(Dataset entries)
☆ ☆ ☆ ☆

(** * Season comparison engine of the NBA statistics client

    A shallow embedding of [BallDontLieClient] (src/nba_api/client.py):
    the season aggregator, the growth calculator and the comparison
    orchestrator of [compare_player_seasons], together with
    [get_player_seasons], [get_player], [get_player_stats] and [_request].
    Around it: [search_players] and [_get_cache_path] of the client, the
    handlers of api/endpoints/stats.py and api/endpoints/players.py given
    a client, and the rate limit of main.py.

    Python floats are IEEE 754 binary64 numbers and are modelled by the
    kernel's primitive floats; Python integers are [Z]; dictionaries are
    finite maps; exceptions are values of an error monad.

    What the model takes as given: a str is ASCII text; the body of a
    response has the shape the client reads ([data] is a dictionary for a
    player and a list of dictionaries for stats) while the values of the
    fields of a stat entry are arbitrary JSON; the season of a game object
    is an int; the year of the clock does not change during a call; the
    cache and the network are one data source that answers each call of
    [_request], possibly depending on the calls before it. *)

From Stdlib Require Import ZArith Lia Bool List Ascii String.
From Stdlib Require Import Floats.PrimFloat Floats.SpecFloat Floats.FloatOps.
From stdpp Require Import gmap strings list fin_maps sorting pretty.

Local Open Scope Z_scope.

(** ** Exceptions *)

(** Where a request to the upstream API can fail without an answer of
    status 200. *)
Inductive request_failure :=
  | BadStatus (status : Z)
  | NetworkFailure.

(** What [InvalidParameterError] complains about. *)
Inductive invalid_parameter :=
  | BadPlayerId (player_id : Z)
  | EmptySeasons
  | BadSeason (season : Z).

(** The exception classes of nba_api/exceptions.py the client raises, the
    [RequestException] of the HTTP library, and the built-in exceptions the
    embedded code can meet.  [NBAApiException cause] is
    [raise NBAApiException(...) from cause]: an instance of the base class
    itself, which is none of its subclasses. *)
Inductive exn :=
  | ValueError
  | TypeError
  | OverflowError
  | AttributeError
  | RequestException (why : request_failure)
  | ApiKeyError
  | ApiRateLimitError
  | PlayerNotFoundError (player_id : Z)
  | InvalidParameterError (what : invalid_parameter)
  | NBAApiException (cause : exn).

(** The result of an expression that may raise. *)
Inductive result (A : Type) :=
  | Ok (a : A)
  | Raise (e : exn).
Arguments Ok {A} a.
Arguments Raise {A} e.

Definition rbind {A B} (r : result A) (k : A -> result B) : result B :=
  match r with
  | Ok a => k a
  | Raise e => Raise e
  end.

(** ** Python values and built-ins *)

Module Py.

(** A decoded JSON value. *)
#[warnings="-register-all"]
Inductive pyval :=
  | PNone
  | PBool (b : bool)
  | PInt (z : Z)
  | PFloat (f : float)
  | PStr (s : string)
  | PList (l : list pyval)
  | PDict (d : list (string * pyval)).

(** *** Integers and quotients to binary64 *)

(** The binary64 number nearest to the integer [z] (ties to even), an
    infinity when it is out of range. *)
Definition round_Z (z : Z) : spec_float :=
  binary_normalize prec emax z 0 false.

(** The binary64 number nearest to [n / d] for [0 < d] (ties to even). *)
Definition round_ratio (n d : Z) : spec_float :=
  match n, d with
  | Z0, _ => S754_zero false
  | Zpos p, Zpos q =>
      SFdiv prec emax (S754_finite false p 0) (S754_finite false q 0)
  | Zneg p, Zpos q =>
      SFdiv prec emax (S754_finite true p 0) (S754_finite false q 0)
  | _, _ => S754_nan
  end.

☆ ☆ ☆ ☆

| Exercise |
Scan the entries above and report the number of lines that contain the word "ties", with no added text.

| Problem solution |
2